In most Chinese primary schools, death education for young students is part of a class meeting course and several universities set death education as an optional course.

"If I had death education before facing it, there would be less regret and pity in my life," Zheng said.

"The key point is how to conduct death education among children rather than consider whether conducting it or not," Shen said. 

Lectures about life and death help students to have a better interpretation of death and respect life.

"Considering everything under the frame of death, my students start to re-rank what is the most important thing in their lives," Shen added. "Health and family are considered as most valuable to them."

Setting age aside



From Shen's perspective, death education should be taught to both kids and aged generation.

As a mother, Shen told the Global Times that children start to have the awareness of death at the age of three to five, appearing in the form of curiosity and anxiety. "It's important for parents to help them build up a correct awareness of death," she said.
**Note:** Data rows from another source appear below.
Definition first_boot : host := (resolve_identity no_dirs tmp (Some node_b) default_config empty_host).2.
Definition later_host : host := set_host first_boot (put_data (host_files first_boot) ["tmp"; "log"]%string [x07]) (dirs first_boot).

Lemma dirs_plain (h : host) :
  forallb (fun q => negb (bool_decide (last q = Some NODE_IDENTITY_FILENAME))) (elements (dirs h)) = true ->
  forallb (fun q => negb (existsb (String.eqb NODE_IDENTITY_FILENAME) (removelast q))) (map_to_list (host_files h)).*1 = true ->
  plain_keys h.
Proof.
  rewrite !forallb_forall. intros Hd Hf dir. apply is_dir_false. split.
  - intros Hin. apply elem_of_elements, list_elem_of_In in Hin. specialize (Hd _ Hin).
    unfold key_path in Hd. by rewrite last_snoc, bool_decide_true in Hd.
  - intros q [f Hq] [k ->]. destruct k as [|x k]; [by rewrite app_nil_r|]. exfalso.
    assert (key_path dir ++ x :: k ∈ (map_to_list (host_files h)).*1) as Hin.
    { apply list_elem_of_fmap. exists (key_path dir ++ x :: k, f). split; [done|]. by apply elem_of_map_to_list. }
    apply list_elem_of_In in Hin. specialize (Hf _ Hin). apply negb_true_iff in Hf.
    rewrite removelast_app in Hf by done. unfold key_path in Hf. rewrite <- app_assoc, existsb_app in Hf.
    apply orb_false_iff in Hf as [_ Hf]. discriminate Hf.
Qed.

Lemma identity_survives_restarts_witness :
  (resolve_identity no_dirs tmp (Some node_b) default_config empty_host).1 =
    Ok (node_b, with_root_dir default_config ["tmp"; ".ant"; "nodes"; "0b"]%string) /\
  (resolve_identity no_dirs tmp (Some ([x0c], [x0c])) default_config later_host).1 =
    Ok (node_b, with_root_dir default_config ["tmp"; ".ant"; "nodes"; "0b"]%string).
Proof.
  pose proof (identity_survives_restarts no_dirs tmp (Some node_b) default_config empty_host
    (dirs_plain empty_host eq_refl eq_refl)) as Ht.
  assert ((resolve_identity no_dirs tmp (Some node_b) default_config empty_host).1 =
    Ok (node_b, with_root_dir default_config ["tmp"; ".ant"; "nodes"; "0b"]%string)) as Hr by (vm_compute; reflexivity).
  split; [exact Hr|].
  assert (first_boot = (resolve_identity no_dirs tmp (Some node_b) default_config empty_host).2) as Hb by reflexivity.
  destruct (resolve_identity no_dirs tmp (Some node_b) default_config empty_host) as [r h1]. cbn in Hr, Hb. subst h1.
  destruct Ht as (_ & _ & Ht). destruct (Ht _ _ Hr) as [_ Hagain].
  apply (Hagain (Some ([x0c], [x0c])) later_host).
  - apply sure_stats_work.
  - apply dirs_plain; vm_compute; reflexivity.
  - intros dir. unfold later_host, host_files. cbn [disk_of set_host files set_files]. apply put_data_ne.
    intros Heq. apply (f_equal last) in Heq. unfold key_path in Heq. rewrite last_snoc in Heq. discriminate.
  - vm_compute. reflexivity.
Defined.

(** When the key file of a node cannot be looked at, a new identity is written over
    the one that is there. *)
Lemma unseen_key_is_replaced :
  let other : identity := ([x0c], [x0c]) in
  let h1 := (load_or_generate_identity (Some node_b) tmp empty_host).2 in
  let '(r, h2) := load_or_generate_identity (stats := fun _ _ => false) (Some other) tmp h1 in
  identity_at h1 tmp node_b /\ r = Ok other /\ identity_at h2 tmp other.
Proof.
  unfold identity_at. vm_compute. split; [|split; [done|]]; (eexists; split; [reflexivity | reflexivity]).
Qed.

(** A node that is started with a file that names its address is told to put the
    address in that file. *)
Lemma file_address_does_not_start_a_node :
  exists c source h,
    into_config sample_dirs tmp (fun _ => None) sample_exe cli_with_file config_host = (Ok (c, source), h) /\
    p_rewards_address (payment sample_config) = Some sample_address_text /\
    check_production c =
      Err (ConfigError "CRITICAL: Rewards address is not configured. Set payment.rewards_address in config to your Arbitrum wallet address.").
Proof. do 3 eexists. split; [vm_compute; reflexivity|]. split; reflexivity. Qed.

Definition sample_process (i : identity) : process :=
  mkProcess (Some i) (fun _ => Ok [x07]) (fun _ => false) true 0 true (fun _ _ => true).

Definition big_identity : identity := (sample_key x11, sample_key x11).
Definition version_1 : @Release.Version number_semver := 1.
Definition built_sample : result NodeError (identity * RunningNode) * host :=
  build no_dirs tmp "1.0.0" version_1 (sample_process big_identity) ∅ sample_config empty_host.

Lemma sample_is_built : fst <$> built_sample.1 = Ok big_identity.
Proof. vm_compute. reflexivity. Qed.

Lemma built_node_is_paid_where_it_checks_witness :
  exists i node h' addr p net, built_sample = (Ok (i, node), h') /\
    parse_rewards_address sample_address_text = Ok addr /\ ant_protocol node = Some (p, net) /\
    local_rewards_address (v_config (payment_verifier p)) = addr.
Proof.
  pose proof sample_is_built as Hs. destruct built_sample as [[[i node]|e] h'] eqn:Eb; [|discriminate Hs].
  injection Hs as Hi. exists i, node, h'.
  destruct (built_node_is_paid_where_it_checks no_dirs tmp "1.0.0" version_1 (sample_process big_identity) ∅ sample_config
    empty_host h' i node) as (text & addr & p & net & Ht & Ha & Hp & Hl & _).
  - apply dirs_plain; reflexivity.
  - rewrite Hi. by split.
  - reflexivity.
  - exact Eb.
  - injection Ht as <-. by exists addr, p, net.
Defined.

(** Two lives: in the first a chunk is paid for and stored, the second serves it. *)
#[local] Existing Instance short_dsa.
#[local] Existing Instance short_peer_ids.

Definition address_b : bytes := replicate 20 x0b.
Definition quote_to (b : byte) : bytes * PaymentQuote :=
  let q := mkQuote sample_address 7000000000 (get_metrics (tracker_new 1280 0 0) 0 3 0) [b] (replicate 20 b) [] in
  (toy_hash [b], mkQuote sample_address 7000000000 (quoting_metrics q) [b] (replicate 20 b)
                   (default [] (dsa_sign [b] (quote_bytes_for_sig q)))).
Definition payment_to_b : PaymentProof := mkPaymentProof (mkProofOfPayment (quote_to <$> [x0a; x0b; x0c; x0d; x0e])) [].

#[local] Instance life_single_codec : Codec rmp_serde PaymentProof := table_codec [(payment_to_b, replicate 40 x55)].

Definition paid_world : world :=
  mkWorld 9000000000 false
    (fun digest => Ok ((fun d => if bool_decide (d.2 = replicate 20 x0c) then mkPaid 90 true else mkPaid 0 false) <$> digest))
    (fun _ => Err "no such pool"%string).
Definition paid_env : env := mkEnv paid_world 0 no_faults no_faults Written Written.
Definition paid_put : ChunkMessage :=
  mkMessage 7 (PutRequest (mkPutRequest sample_address [x01; x02; x03] (Some (PROOF_TAG_SINGLE_NODE :: replicate 40 x55)))).

#[local] Instance life_postcard : Codec postcard ChunkMessage :=
  table_codec [(paid_put, [x01]); (sample_get, [x02]); (sample_stored, [x03]); (sample_served, [x04])].
#[local] Instance life_quote_codec : Codec rmp_serde PaymentQuote := table_codec [].
#[local] Instance life_candidate_codec : Codec rmp_serde MerklePaymentCandidateNode := table_codec [].

Definition config_b : NodeConfig :=
  mkNodeConfig ["srv"; "ant"]%string 12000 false [] Development TestnetConfig_default UpgradeConfig_default
    (mkPayment 100 (Some ("0x" +:+ hex_encode address_b)) ArbitrumSepolia 9100)
    BootstrapCacheConfig_default StorageConfig_default None default_max_message_size "info".

Definition life_of (reqs : list (env * bytes)) : life := mkLife id (sample_process node_b) config_b reqs.

Definition first_life : list life := [life_of [(paid_env, [x01])]].
Definition lives_run (ls : list life) := run_lives no_dirs tmp "1.0.0" version_1 empty_host ls.

Lemma first_life_stores :
  (m ← (lives_run first_life).2 !! ["srv"; "ant"]%string; m !! sample_address) = Some [x01; x02; x03].
Proof. vm_compute. reflexivity. Qed.

Lemma chunks_survive_restarts_witness :
  paid_in first_life sample_address [x01; x02; x03] /\
  exists m', (lives_run (first_life ++ [life_of [(paid_env, [x02])]])).2 !! ["srv"; "ant"]%string = Some m' /\
    exists c', m' !! sample_address = Some c' /\ compute_address c' = sample_address.
Proof.
  pose proof first_life_stores as Hs. apply bind_Some in Hs as (m & Hm & Ha).
  destruct (chunks_survive_restarts no_dirs tmp "1.0.0" version_1 empty_host first_life [life_of [(paid_env, [x02])]]
    ["srv"; "ant"]%string m sample_address [x01; x02; x03] Hm Ha) as (_ & Hp & Hmore).
  split; [exact Hp | exact Hmore].
Defined.
Definition two_nodes : DevnetConfig := mkDevnetConfig 2 20000 1 ["tmp"; "devnet"]%string 200 5000 3000 false true None.
Definition quiet : surroundings :=
  mkSurroundings (fun i => Some (if i =? 0 then ([x0b], [x0b]) else ([x0c], [x0c]))) (fun _ _ => true) (fun _ => true)
    (fun _ _ => false) false 0 (fun _ => ∅) (fun k => 100 * Z.of_nat k) (fun k => 1000 * Z.of_nat k)
    (fun k i => if (k =? 1)%nat then 0 else 1).

Definition made : option (result DevnetError Devnet * host) := devnet_new 0 two_nodes empty_host.

Lemma two_nodes_start : exists d0 h0, made = Some (Ok d0, h0) /\
  let '(r, (h1, d1)) := start quiet (h0, d0) in
  r = Ok tt /\ d_port <$> nodes d1 = [20000; 20001] /\ faults (disk_of h1) = [] /\
  host_files h1 !! ["tmp"; "devnet"; "nodes"; "0c"; "node_identity.key"]%string <> None.
Proof. do 2 eexists. split; [vm_compute; reflexivity|]. vm_compute. by split_and!. Qed.

Lemma ready_devnet_is_as_configured_witness :
  exists d0 h0, made = Some (Ok d0, h0) /\
    let '(r, (h1, d1)) := start quiet (h0, d0) in
    net_state d1 = Ready /\ Z.of_nat (length (nodes d1)) = 2 /\
    host_files (shutdown (h1, d1)).2.1 !! ["tmp"; "devnet"; "nodes"; "0c"; "node_identity.key"]%string = None.
Proof.
  destruct two_nodes_start as (d0 & h0 & Hnew & Hs). exists d0, h0. split; [exact Hnew|].
  pose proof (ready_devnet_is_as_configured quiet 0 two_nodes empty_host h0 d0 ltac:(cbn; lia) ltac:(cbn; lia) Hnew) as Ht.
  cbv zeta in Ht. destruct (start quiet (h0, d0)) as [r [h1 d1]]. destruct Hs as (-> & _ & Hf & _).
  destruct (shutdown (h1, d1)) as [r2 [h2 d2]]. cbn [fst snd].
  destruct Ht as (Hready & Hlen & _ & _ & _ & _ & _ & Hgone). split; [by apply Hready|]. split; [by apply Hlen|].
  apply Hgone; [reflexivity | exact Hf | by eexists | discriminate].
Defined.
From her perspective, conducting death education at an early age will promote children to have better control of their lives and build a wholesome life.

As a vulnerable group, the aging generation should accept death education appropriately. Different from children, death education should be used as a retrospect of the aging generations' lives. "Learning how to say farewell to the world in a decent way and lessening the regret helps them face death directly," Shen said.

Springtime is a good season to look at life positively, which is why people choose to celebrate Qingming Festival in early spring. Guo shared his interpretation of Qingming Festival with the Global Times. "The fear of death could be attributed to the fear of unknown things," he said. "With the popularization of the knowledge of death, people will regard death as natural progress and embrace it," Guo said.

"Simplified cremation is now quite prevalent in China," Shen added, "having relative, rational and positive attitudes towards death is still in progress."